The report – which Sands described as “a collection of meaningless speculation” – did not say that Sands was complicit in US intelligence activity, only that Chinese officials believed it.
At last week’s opening of The Parisian resort on the Cotai Strip, Adelson was predictably bullish about the future as the emphasis on VIP junkets wanes and, if the analysts are to be believed, the mass market model begins to bed in.

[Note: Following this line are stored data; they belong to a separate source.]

(* ===== verification/SwarmConfig.v ===== *)
(** * How a group's swarm is configured (crates/cluster-daemon/src/libp2p_transport.rs)

    [build_swarm] and what it is built from: the gossipsub configuration, the peer score used
    as an admission gate, mDNS, and the connection limits. The calls into the libp2p crates
    are the operations of a [SwarmLib]; a built swarm is the configuration it has. *)

From Stdlib Require Import QArith Lqa.
From S2P Require Import Prelude RustStr Swarm.
Local Open Scope N_scope.

Definition IDENTIFY_PROTOCOL : string := "/citrate/cluster/1.0.0".

(** Durations in milliseconds. *)
Definition GOSSIPSUB_HEARTBEAT : N := 200.
Definition IDLE_TIMEOUT : N := 60000.
Definition MDNS_QUERY_INTERVAL : N := 30000.
Definition MDNS_TTL : N := 120000.

Definition MAX_ESTABLISHED_INCOMING : N := 64.
Definition MAX_PENDING_INCOMING : N := 16.
Definition MAX_ESTABLISHED_PER_PEER : N := 2.

(** ** Gossipsub *)

Inductive ValidationMode := Strict | Permissive | Anonymous | NoValidation.

(** What the code sets of a configuration; the rest is the crate's default. *)
Record GossipsubConfig := {
  heartbeat_interval : N;
  validation_mode : ValidationMode;
  flood_publish : bool;
}.

Definition gossipsub_config : GossipsubConfig :=
  {| heartbeat_interval := GOSSIPSUB_HEARTBEAT; validation_mode := Strict;
     flood_publish := false |}.

(** The weights of a peer's score (an [f64] each), and the topics that are scored. *)
Record PeerScoreParams := {
  app_specific_weight : Q;
  ip_colocation_factor_weight : Q;
  behaviour_penalty_weight : Q;
  slow_peer_weight : Q;
  scored_topics : list string;
}.

Record PeerScoreThresholds := {
  gossip_threshold : Q;
  publish_threshold : Q;
  graylist_threshold : Q;
  accept_px_threshold : Q;
  opportunistic_graft_threshold : Q;
}.

(** ** mDNS *)

Record MdnsConfig := {
  ttl : N;
  query_interval : N;
  enable_ipv6 : bool;
}.

Definition mdns_config : MdnsConfig :=
  {| ttl := MDNS_TTL; query_interval := MDNS_QUERY_INTERVAL; enable_ipv6 := false |}.

(** ** Connection limits *)

Record ConnectionLimits := {
  max_established_incoming : option N;
  max_pending_incoming : option N;
  max_established_per_peer : option N;
}.

Definition limits : ConnectionLimits :=
  {| max_established_incoming := Some MAX_ESTABLISHED_INCOMING;
     max_pending_incoming := Some MAX_PENDING_INCOMING;
     max_established_per_peer := Some MAX_ESTABLISHED_PER_PEER |}.

Definition NO_MDNS_BUILD : string :=
  "this cluster-daemon was built without mDNS (cargo feature `mdns`); unset CITRATE_CLUSTER_MDNS".

Section swarm.
  Context `{!Libp2p}.

Inductive TransportError :=
| BadSecret (e : string)
| SelfAddress
| RuntimeError (e : string)
| Build (e : string)
| Subscribe (e : string)
| Listen (addr : Multiaddr) (reason : string)
| SwarmClosed.

(** The [Display] of the error ([thiserror]). *)
Definition transport_error_to_string (e : TransportError) : string :=
  match e with
  | BadSecret e => "invalid secp256k1 secret: " +:+ e
  | SelfAddress => "could not derive this node's address from its key"
  | RuntimeError e => "tokio runtime: " +:+ e
  | Build e => "swarm build: " +:+ e
  | Subscribe e => "subscribe to group topic: " +:+ e
  | Listen addr reason => "listen on " +:+ multiaddr_to_string addr +:+ ": " +:+ reason
  | SwarmClosed => "swarm task is gone"
  end.

(** The calls of the libp2p crates: the transport upgrade with its Noise prologue, the
    gossipsub configuration and behaviour of a signing key, its peer score, the mDNS socket;
    and the crate's defaults for the score. [mdns_built_in] is the cargo feature. *)
Record SwarmLib := {
  mdns_built_in : bool;
  with_tcp : bool → PublicKey → string → result unit string;
  gossipsub_build : GossipsubConfig → result unit string;
  gossipsub_new : PublicKey → GossipsubConfig → result unit string;
  default_score_params : PeerScoreParams;
  default_score_thresholds : PeerScoreThresholds;
  with_peer_score : PeerScoreParams → PeerScoreThresholds → result unit string;
  mdns_new : MdnsConfig → PeerId → result unit string;
}.

(** A built swarm. *)
Record SwarmSpec := {
  tcp_nodelay : bool;
  noise_prologue : string;
  signing_key : PublicKey;
  gossipsub : GossipsubConfig;
  score_params : PeerScoreParams;
  score_thresholds : PeerScoreThresholds;
  identify_protocol : string;
  identify_key : PublicKey;
  connection_limits : ConnectionLimits;
  mdns_discovery : option MdnsConfig;
  idle_connection_timeout : N;
}.

Context (lib : SwarmLib).

Definition admission_score_params : PeerScoreParams :=
  let d := default_score_params lib in
  {| app_specific_weight := 1; ip_colocation_factor_weight := 0;
     behaviour_penalty_weight := behaviour_penalty_weight d;
     slow_peer_weight := slow_peer_weight d; scored_topics := scored_topics d |}.

Definition admission_score_thresholds : PeerScoreThresholds :=
  let d := default_score_thresholds lib in
  {| gossip_threshold := inject_Z GOSSIP_THRESHOLD;
     publish_threshold := inject_Z PUBLISH_THRESHOLD;
     graylist_threshold := inject_Z GRAYLIST_THRESHOLD;
     accept_px_threshold := accept_px_threshold d;
     opportunistic_graft_threshold := opportunistic_graft_threshold d |}.

(** Both builds of [mdns_behaviour]: with the [mdns] feature and without. *)
Definition mdns_behaviour (on : bool) (key : PublicKey) : result (option MdnsConfig) string :=
  if mdns_built_in lib then
    if negb on then Ok None
    else
      let? _ := map_err (λ e, "mDNS: " +:+ e) (mdns_new lib mdns_config (to_peer_id key)) in
      Ok (Some mdns_config)
  else if on then Err NO_MDNS_BUILD
  else Ok None.

(** The closure of [with_behaviour]. *)
Definition cluster_behaviour (key : PublicKey) (mdns_on : bool)
    : result (option MdnsConfig) string :=
  let? _ := gossipsub_build lib gossipsub_config in
  let? _ := gossipsub_new lib key gossipsub_config in
  let? _ := with_peer_score lib admission_score_params admission_score_thresholds in
  mdns_behaviour mdns_on key.

Definition build_swarm (key : PublicKey) (group_id : string) (mdns_on : bool)
    : result SwarmSpec TransportError :=
  let? _ := map_err (λ e, Build ("tcp: " +:+ e)) (with_tcp lib true key group_id) in
  let? mdns :=
    map_err (λ e, Build ("behaviour: " +:+ e)) (cluster_behaviour key mdns_on) in
  Ok {| tcp_nodelay := true; noise_prologue := group_id; signing_key := key;
        gossipsub := gossipsub_config; score_params := admission_score_params;
        score_thresholds := admission_score_thresholds;
        identify_protocol := IDENTIFY_PROTOCOL; identify_key := key;
        connection_limits := limits; mdns_discovery := mdns;
        idle_connection_timeout := IDLE_TIMEOUT |}.

(** ** What the configuration gives *)

Lemma mdns_behaviour_Ok on key m :
  mdns_behaviour on key = Ok m → m = (if on then Some mdns_config else None)
    ∧ (on = true → mdns_built_in lib = true).
Proof.
  unfold mdns_behaviour. destruct (mdns_built_in lib), on; simpl; try done; [|naive_solver..].
  destruct (mdns_new lib _ _); simpl; naive_solver.
Qed.

(** The settings that admission on the wire relies on, as values: messages are signed and
    checked, a publication goes to the mesh only, a peer's score is its application score
    (wherever it connects from), one that is not admitted scores between the graylist and the
    two gates and an admitted one above them, and inbound connections are capped. *)
Record gate_settings (s : SwarmSpec) : Prop := {
  gs_signed : validation_mode (gossipsub s) = Strict;
  gs_no_flood : flood_publish (gossipsub s) = false;
  gs_app_score : app_specific_weight (score_params s) = 1%Q;
  gs_no_colocation : ip_colocation_factor_weight (score_params s) = 0%Q;
  gs_unadmitted :
    (graylist_threshold (score_thresholds s) < inject_Z UNADMITTED_APP_SCORE
     ∧ inject_Z UNADMITTED_APP_SCORE < publish_threshold (score_thresholds s)
     ∧ publish_threshold (score_thresholds s) < gossip_threshold (score_thresholds s)
     ∧ gossip_threshold (score_thresholds s) < 0)%Q;
  gs_established : max_established_incoming (connection_limits s) = Some 64;
  gs_pending : max_pending_incoming (connection_limits s) = Some 16;
  gs_per_peer : max_established_per_peer (connection_limits s) = Some 2;
}.

Lemma build_swarm_Ok key group mdns s :
  build_swarm key group mdns = Ok s →
  noise_prologue s = group ∧ signing_key s = key ∧ identify_key s = key
  ∧ gate_settings s
  ∧ mdns_discovery s = (if mdns then Some mdns_config else None)
  ∧ (mdns = true → mdns_built_in lib = true).
Proof.
  unfold build_swarm. destruct (with_tcp lib true key group); simpl; [|done].
  unfold cluster_behaviour. destruct (gossipsub_build lib _); simpl; [|done].
  destruct (gossipsub_new lib _ _); simpl; [|done].
  destruct (with_peer_score lib _ _); simpl; [|done].
  destruct (mdns_behaviour mdns key) as [m|] eqn:E; simpl; [|done].
  apply mdns_behaviour_Ok in E as [-> ?]. by intros [= <-]; split_and!.
Qed.

Lemma build_swarm_Err key group mdns e :
  build_swarm key group mdns = Err e → ∃ reason, e = Build reason.
Proof.
  unfold build_swarm. destruct (with_tcp lib true key group); simpl; [|naive_solver].
  destruct (cluster_behaviour key mdns); simpl; naive_solver.
Qed.

(** *** The score as an admission gate

    The crate's score of a peer: a weighted sum of the application's score and of counters
    that are never negative, when no topic is scored. *)

Class ScoreLaws (Counters : Type)
    (peer_score : PeerScoreParams → Q → Counters → Q)
    (colocation misbehaviour slowness : Counters → Q) : Prop := {
  score_sum params app c :
    scored_topics params = [] →
    Qeq (peer_score params app c)
      (app_specific_weight params * app
       + ip_colocation_factor_weight params * colocation c
       + behaviour_penalty_weight params * misbehaviour c
       + slow_peer_weight params * slowness c)%Q;
  counters_nonneg c : (0 <= misbehaviour c ∧ 0 <= slowness c)%Q;
  defaults_penalise :
    scored_topics (default_score_params lib) = []
    ∧ (behaviour_penalty_weight (default_score_params lib) <= 0
       ∧ slow_peer_weight (default_score_params lib) <= 0)%Q;
}.

Lemma penalty_nonpos (w x : Q) : (w <= 0 → 0 <= x → w * x <= 0)%Q.
Proof. intros Hw Hx. nra. Qed.

(** The score is an admission gate: whatever the crate counts for it, a peer that is not
    admitted scores below the thresholds for gossip and for publishing, so it is sent nothing
    and never grafted; one that has not misbehaved stays above the graylist, so its
    subscription is recorded, and once admitted it scores zero, above every threshold; and
    peers that share an address are not penalised for it. *)
Theorem score_gates_admission `{!ScoreLaws Counters peer_score colocation misbehaviour slowness}
    (c : Counters) :
  let score app := peer_score admission_score_params app c in
  let th := admission_score_thresholds in
  (score (inject_Z UNADMITTED_APP_SCORE) < publish_threshold th
   ∧ score (inject_Z UNADMITTED_APP_SCORE) < gossip_threshold th
   ∧ graylist_threshold th < publish_threshold th
   ∧ publish_threshold th < gossip_threshold th
   ∧ (misbehaviour c == 0 → slowness c == 0 →
      graylist_threshold th < score (inject_Z UNADMITTED_APP_SCORE)
      ∧ score 0 == 0 ∧ gossip_threshold th < score 0)
   ∧ ∀ c' app, misbehaviour c == misbehaviour c' → slowness c == slowness c' →
      score app == peer_score admission_score_params app c')%Q.
Proof.
  destruct (defaults_penalise (Counters:=Counters)) as (Ht & Hb & Hs).
  destruct (counters_nonneg (Counters:=Counters) c) as [Hm Hl]. cbv zeta.
  assert (∀ app c, (peer_score admission_score_params app c
    == app + behaviour_penalty_weight (default_score_params lib) * misbehaviour c
         + slow_peer_weight (default_score_params lib) * slowness c)%Q) as Hsum.
  { intros app c'. rewrite score_sum by exact Ht. simpl. ring. }
  pose proof (penalty_nonpos _ _ Hb Hm). pose proof (penalty_nonpos _ _ Hs Hl).
  unfold admission_score_thresholds, UNADMITTED_APP_SCORE, GOSSIP_THRESHOLD, PUBLISH_THRESHOLD,
    GRAYLIST_THRESHOLD, inject_Z. cbn [publish_threshold gossip_threshold graylist_threshold].
  split_and!.
  - rewrite Hsum. lra.
  - rewrite Hsum. lra.
  - lra.
  - lra.
  - intros Em El. rewrite !Hsum, Em, El. split_and!; lra.
  - intros c' app Em El. by rewrite !Hsum, Em, El.
Qed.

End swarm.

(** ** A concrete library *)

Module ExampleConfig.

#[local] Instance libp2p : Libp2p := ExampleLibp2p.libp2p.

(** Every call succeeds; the score's defaults are small penalties. *)
Definition lib : SwarmLib := {|
  mdns_built_in := false;
  with_tcp _ _ _ := Ok tt;
  gossipsub_build _ := Ok tt;
  gossipsub_new _ _ := Ok tt;
  default_score_params :=
    {| app_specific_weight := 10; ip_colocation_factor_weight := -5;
       behaviour_penalty_weight := -10; slow_peer_weight := -(1 # 5); scored_topics := [] |};
  default_score_thresholds :=
    {| gossip_threshold := -10; publish_threshold := -50; graylist_threshold := -80;
       accept_px_threshold := 10; opportunistic_graft_threshold := 20 |};
  with_peer_score _ _ := Ok tt;
  mdns_new _ _ := Ok tt;
|}.

(** Counters of shared addresses, misbehaviour and slowness. *)
Definition count (n : nat) : Q := inject_Z (Z.of_nat n).

Definition score (p : PeerScoreParams) (app : Q) (c : nat * nat * nat) : Q :=
  (app_specific_weight p * app + ip_colocation_factor_weight p * count c.1.1
   + behaviour_penalty_weight p * count c.1.2 + slow_peer_weight p * count c.2)%Q.

Lemma count_nonneg n : (0 <= count n)%Q.
Proof. unfold count. change 0%Q with (inject_Z 0). rewrite <-Zle_Qle. lia. Qed.

Lemma score_laws :
  ScoreLaws lib (nat * nat * nat) score (λ c, count c.1.1) (λ c, count c.1.2) (λ c, count c.2).
Proof.
  split.
  - intros. reflexivity.
  - intros c. split; apply count_nonneg.
  - by split_and!.
Qed.

End ExampleConfig.

Lemma score_gates_admission_witness :
  (ExampleConfig.score (admission_score_params (H:=ExampleLibp2p.libp2p) ExampleConfig.lib)
     (inject_Z UNADMITTED_APP_SCORE) (3%nat, 2%nat, 7%nat) < -50)%Q.
Proof.
  exact (proj1 (score_gates_admission (H:=ExampleLibp2p.libp2p) ExampleConfig.lib
    (ScoreLaws0 := ExampleConfig.score_laws) (3%nat, 2%nat, 7%nat))).
Defined.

However, in the longer term, if the mass market push fails to deliver the bottom line figures required to give a return on what has been massive investment by the US - and other – concessionaires damaging uncertainty could result.
A veteran Macau gaming insider said: “Don’t forget, what might be considered ‘normal market rules’ don’t apply. It is in China’s interests for Macau to work and if that means controlling the numbers who visit the casinos, then so be it.’’
Macau lawyer Carlos Lobo, who has worked for many years in government and the private sector and has an intimate professional knowledge of the gaming industry from both perspectives said.
“My view is that now - in 2019 - is not the time to make any big changes. I think what we will see is an extension for two years of the existing concession [to SJM].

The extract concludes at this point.